Two years ago, Dylan LeBlanc’s debut album Pauper’s Field left us all wondering how something so world weary come come from a 20-year-old. Listening to his follow-up album it seems the Louisianan has found a way to do even more growing up. His coming-of-age experience this time was having his heart broken, and the pall of a recent break-up hangs heavy over Cast The Same Old Shadow.
It only takes a few bars of opener ‘Part One: The End’ for it to become clear this record is going to be short on feel-good numbers. A track LeBlanc himself is about the loss of innocence taking “the magic” out of the world introduces sets the tone for a slow-burning record in which his falsetto vocals are like the flickering candle providing the light in an otherwise darkened room.
LeBlanc also revealed that opening song was inspired by a dream, and it seems fitting that the album as a whole seems a little ethereal compared to its earthy predecessor. At first, this can make it harder to connect – there just aren’t the same kind of hooks that marked out ‘If The Creek Don’t Rise’ or ‘5th Avenue Bar’.

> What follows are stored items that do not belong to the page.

(** The wrapper once the file and the script are found and the duplicate
    check has answered. *)
Lemma wrapper_after_check (argv : list string) (path : string)
    (w w1 : World) (f g : File) (res : bool * option Row) :
  fs w path = Some f ->
  fs w LOCAL_FAL_UPLOAD_SCRIPT = Some g ->
  check_file_in_database env path
    (snd (print (InfoDupCheck (basename path)) w)) = (Returned res, w1) ->
  upload_with_database_wrapper env argv path w =
  match res with
  | (true, Some r) =>
      if force_upload argv then
        upload_new env (basename path) path
          (printed [InfoForceUpload;
                    SuccessAlreadyRegistered (filename r) (url r)] w1)
      else
        (Returned (Some (url r)),
         printed [UseExisting (url r);
                  SuccessAlreadyRegistered (filename r) (url r)] w1)
  | _ => upload_new env (basename path) path w1
  end.
Proof.
  intros Hfs Hscript Hcheck.
  unfold upload_with_database_wrapper, bind at 1, os_path_exists.
  rewrite Hfs. cbn [negb]. unfold bind at 1. rewrite Hscript. cbn [negb].
  unfold bind at 1, init_database, ret at 1. unfold bind at 1.
  change (print (InfoDupCheck (basename path)) w)
    with (Returned tt, snd (print (InfoDupCheck (basename path)) w)).
  cbv iota. unfold bind at 1. rewrite Hcheck.
  destruct res as [[|] [r|]]; try reflexivity.
  destruct (force_upload argv); reflexivity.
Qed.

It’s not all doom and gloom – the stand-out ‘Brother’ brings a faster pace, ‘Comfort Me’ offers a note of hope – but, well, mostly it is. This is country music, after all. LeBlanc has attracted plenty of comparisons to the likes of Harvest-era Neil Young, Townes Van Zandt, and Gram Parsons, and there’s nothing here that will disavow those. Anyone reading that LeBlan spent most of the recording process listening to Beach House, however, should note that their influence is only heard at the most subtle of levels.
By the time the album wraps up with the melancholic ‘Lonesome Waltz’ you may be feeling like your heart’s been broken too.